Au plan clinique, cette étude révèle le rôle prépondérant de l’anxiété d’abandon dans les symptômes dépressifs et les idéations suicidaires post-rupture des adultes. Il apparaît ainsi pertinent d’évaluer les insécurités d’attachement en début de suivi thérapeutique en contexte de rupture amoureuse. Le questionnaire ECR-12 utilisé dans cette étude est une mesure valide et brève34 permettant aux intervenants de rapidement évaluer les insécurités d’attachement des adultes. Chez les personnes au degré élevé d’anxiété d’abandon, les résultats suggèrent aussi la pertinence d’évaluer régulièrement les symptômes dépressifs et les pensées suicidaires. Au plan scientifique, cette étude est la première à documenter les liens entre les insécurités d’attachement, les symptômes dépressifs et les comportements suicidaires dans le contexte particulier de la rupture amoureuse. Ce contexte est d’autant plus pertinent à étudier étant donné que la perte de la figure d’attachement réactive les représentations d’attachement (p. ex. sentiment de ne pas mériter l’amour ou perception que les autres ne sont pas dignes de confiance)7.

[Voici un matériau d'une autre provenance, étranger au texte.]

(* ===== verification/Domain.v ===== *)
(** * The data of the two services

    [ingestion/internal/domain/telemetry.go], [ingestion/internal/metrics],
    [serving/internal/domain/types.go]. A [time.Time] is its UTC instant in
    nanoseconds since the Unix epoch. *)
From Stdlib Require Import SpecFloat.
From S2P Require Import Prelude GoNum Strconv Json.
Local Open Scope Z_scope.

Definition Time : Type := Z.
(** [t.Unix()] and [time.Unix(s, 0)]. *)
Definition Unix (t : Time) : Z := t / Second.
Definition of_Unix (s : Z) : Time := s * Second.
(** The zero [time.Time], year 1. *)
Definition zero_time : Time := -62135596800 * Second.

(** ** Telemetry *)
Record TelemetryMessage := MkTelemetryMessage {
  ReceivedAt : Time;
  Timestamp : Time;
  VehicleID : string;
  FleetID : string;
  Latitude : float64;
  Longitude : float64;
  SpeedKmh : float64;
  FuelPct : float64;
  EngineTempC : float64;
  BatteryVoltage : float64;
  OdometerKm : float64;
  IsMoving : bool;
  EngineOn : bool;
  RawPayload : string
}.

(** ** Alerts *)
Definition AlertType : Type := string.
Definition AlertSpeeding : AlertType := "SPEEDING".
Definition AlertLowFuel : AlertType := "LOW_FUEL".
Definition AlertEngineOverheat : AlertType := "ENGINE_OVERHEAT".
Definition AlertRouteDeviation : AlertType := "ROUTE_DEVIATION".

Definition AlertSeverity : Type := string.
Definition SeverityInfo : AlertSeverity := "INFO".
Definition SeverityWarning : AlertSeverity := "WARNING".
Definition SeverityCritical : AlertSeverity := "CRITICAL".

Record AlertRule := MkAlertRule {
  rule_Type : AlertType;
  rule_Severity : AlertSeverity;
  rule_Evaluator : TelemetryMessage -> bool
}.

Definition DefaultAlertRules : list AlertRule := [
  MkAlertRule AlertSpeeding SeverityWarning (fun m => f_gtb (SpeedKmh m) (f_of_Z 100));
  MkAlertRule AlertLowFuel SeverityWarning (fun m => f_ltb (FuelPct m) (f_of_Z 10));
  MkAlertRule AlertEngineOverheat SeverityCritical (fun m => f_gtb (EngineTempC m) (f_of_Z 100))
].

(** ** Trips *)
Definition TripScheduled : string := "SCHEDULED".
Definition TripInProgress : string := "IN_PROGRESS".
Definition TripCompleted : string := "COMPLETED".
Definition TripCancelled : string := "CANCELLED".
Definition StopPending : string := "PENDING".
Definition StopArrived : string := "ARRIVED".
Definition StopDeparted : string := "DEPARTED".
Definition StopMissed : string := "MISSED".
Definition StatusOnline : string := "online".
Definition StatusOffline : string := "offline".

(** ** Metrics counters

    The process-wide counters of the ingestion service that the modelled code
    updates; each is an [atomic.Int64]. *)
Record Metrics := MkMetrics {
  MessagesReceived : Z;
  DBWriteSuccess : Z;
  DBWriteFailures : Z;
  DBChannelDrops : Z;
  StateChannelDrops : Z;
  AlertChannelDrops : Z;
  DBDispatchRejected : Z
}.
Definition no_metrics : Metrics := MkMetrics 0 0 0 0 0 0 0.
Definition add_received (n : Z) (m : Metrics) : Metrics :=
  MkMetrics (wrap64 (MessagesReceived m + n)) (DBWriteSuccess m) (DBWriteFailures m)
    (DBChannelDrops m) (StateChannelDrops m) (AlertChannelDrops m) (DBDispatchRejected m).
Definition add_success (n : Z) (m : Metrics) : Metrics :=
  MkMetrics (MessagesReceived m) (wrap64 (DBWriteSuccess m + n)) (DBWriteFailures m)
    (DBChannelDrops m) (StateChannelDrops m) (AlertChannelDrops m) (DBDispatchRejected m).
Definition add_failures (n : Z) (m : Metrics) : Metrics :=
  MkMetrics (MessagesReceived m) (DBWriteSuccess m) (wrap64 (DBWriteFailures m + n))
    (DBChannelDrops m) (StateChannelDrops m) (AlertChannelDrops m) (DBDispatchRejected m).
Definition add_rejected (n : Z) (m : Metrics) : Metrics :=
  MkMetrics (MessagesReceived m) (DBWriteSuccess m) (DBWriteFailures m)
    (DBChannelDrops m) (StateChannelDrops m) (AlertChannelDrops m)
    (wrap64 (DBDispatchRejected m + n)).

Definition newline : string := String (Ascii.ascii_of_nat 10) "".
Definition metric_line (name : string) (v : Z) : string :=
  (name ++ " " ++ FormatInt v ++ newline)%string.
(** The body [HandleMetrics] writes. *)
Definition HandleMetrics (m : Metrics) : string :=
  (metric_line "ingestion_messages_received_total" (MessagesReceived m) ++
   metric_line "ingestion_db_write_success_total" (DBWriteSuccess m) ++
   metric_line "ingestion_db_write_failures_total" (DBWriteFailures m) ++
   metric_line "ingestion_db_channel_drops_total" (DBChannelDrops m) ++
   metric_line "ingestion_state_channel_drops_total" (StateChannelDrops m) ++
   metric_line "ingestion_alert_channel_drops_total" (AlertChannelDrops m) ++
   metric_line "ingestion_db_dispatch_rejected_total" (DBDispatchRejected m))%string.

(** ** Pagination metadata *)
Record PaginationMeta := MkPaginationMeta {
  pm_Page : Z; pm_Limit : Z; pm_Total : Z; pm_Pages : Z
}.
(** Go's integer division truncates toward zero. *)
Definition NewPagination (page limit total : Z) : PaginationMeta :=
  let pages := if 0 <? limit then Z.quot (int_sub (int_add total limit) 1) limit else 0 in
  MkPaginationMeta page limit total pages.

(** The rules do not fire at their thresholds nor on a NaN reading. *)
Example rules_thresholds :
  let m s f e := MkTelemetryMessage 0 0 "v" "f" f_zero f_zero s f e f_zero f_zero false false "" in
  map (fun r => rule_Evaluator r (m (f_of_Z 100) (f_of_Z 10) (f_of_Z 100))) DefaultAlertRules
    = [false; false; false] /\
  map (fun r => rule_Evaluator r (m (f_of_Z 101) (f_of_Z 9) (f_of_Z 101))) DefaultAlertRules
    = [true; true; true] /\
  map (fun r => rule_Evaluator r (m S754_nan S754_nan S754_nan)) DefaultAlertRules
    = [false; false; false].
Proof. vm_compute. done. Qed.

(** The page count is the ceiling of [total / limit]. *)
Lemma NewPagination_pages page limit total :
  0 < limit -> 0 <= total -> total + limit <= int64_max ->
  let p := pm_Pages (NewPagination page limit total) in
  limit * (p - 1) < total <= limit * p \/ (total = 0 /\ p = 0).
Proof.
  intros Hl Ht Hb. unfold NewPagination, int_sub, int_add, int64_max in *. simpl.
  rewrite (proj2 (Z.ltb_lt 0 limit) Hl).
  rewrite (wrap64_id (total + limit)) by (unfold in_int64, int64_min, int64_max; lia).
  rewrite wrap64_id by (unfold in_int64, int64_min, int64_max; lia).
  rewrite Z.quot_div_nonneg by lia.
  destruct (Z.eq_dec total 0) as [->|Hne].
  - right. split; [done|]. apply Z.div_small. lia.
  - left. pose proof (Z.div_mod (total + limit - 1) limit).
    pose proof (Z.mod_pos_bound (total + limit - 1) limit). nia.
Qed.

Limites et pistes de recherche future

Bien que cette étude ait considéré plusieurs variables confondantes potentielles (p. ex. sentiment de trahison, consommation, réseau social) et utilisé des questionnaires valides au plan psychométrique, l’administration verbale des mesures peut avoir induit une certaine désirabilité sociale. Or, la passation verbale était de mise pour évaluer le risque suicidaire et assurer la sécurité des participants. Cette procédure a aussi permis de limiter les valeurs manquantes et de favoriser la compréhension du participant.

Au plan méthodologique, la mesure du réseau social à partir d’un seul item représente une limite. La faible taille échantillonnale (faible puissance statistique) et la surreprésentation des femmes scolarisées limitent la généralisation des résultats. Toutefois, la variabilité des expériences au sein de l’échantillon, combinant des étudiants, des adultes de la population générale et ceux de centres d’intervention, milite en faveur de sa représentativité. Par ailleurs, peu de participants ayant posé un geste suicidaire, cette étude n’a pas permis d’examiner les liens entre l’attachement et les tentatives réelles de suicide. Des recherches futures pourraient cibler un plus grand nombre de participants, dont ceux de la population clinique.

Le devis de recherche corrélationnel transversal limite également la possibilité de conclure à des liens de causalité. Les relations sont interprétées de manière bidirectionnelle, bien qu’une direction soit proposée au regard des écrits scientifiques. Des études longitudinales pourraient évaluer les trajectoires d’adaptation à la rupture des individus nouvellement séparés. Les études futures devraient aussi explorer les mécanismes explicatifs des liens entre l’attachement, les symptômes dépressifs et les comportements suicidaires post-rupture, notamment la régulation émotionnelle, la mentalisation ou la résilience. Des variables modératrices, comme le soutien social ou l’impression de trahison, pourraient également être évaluées.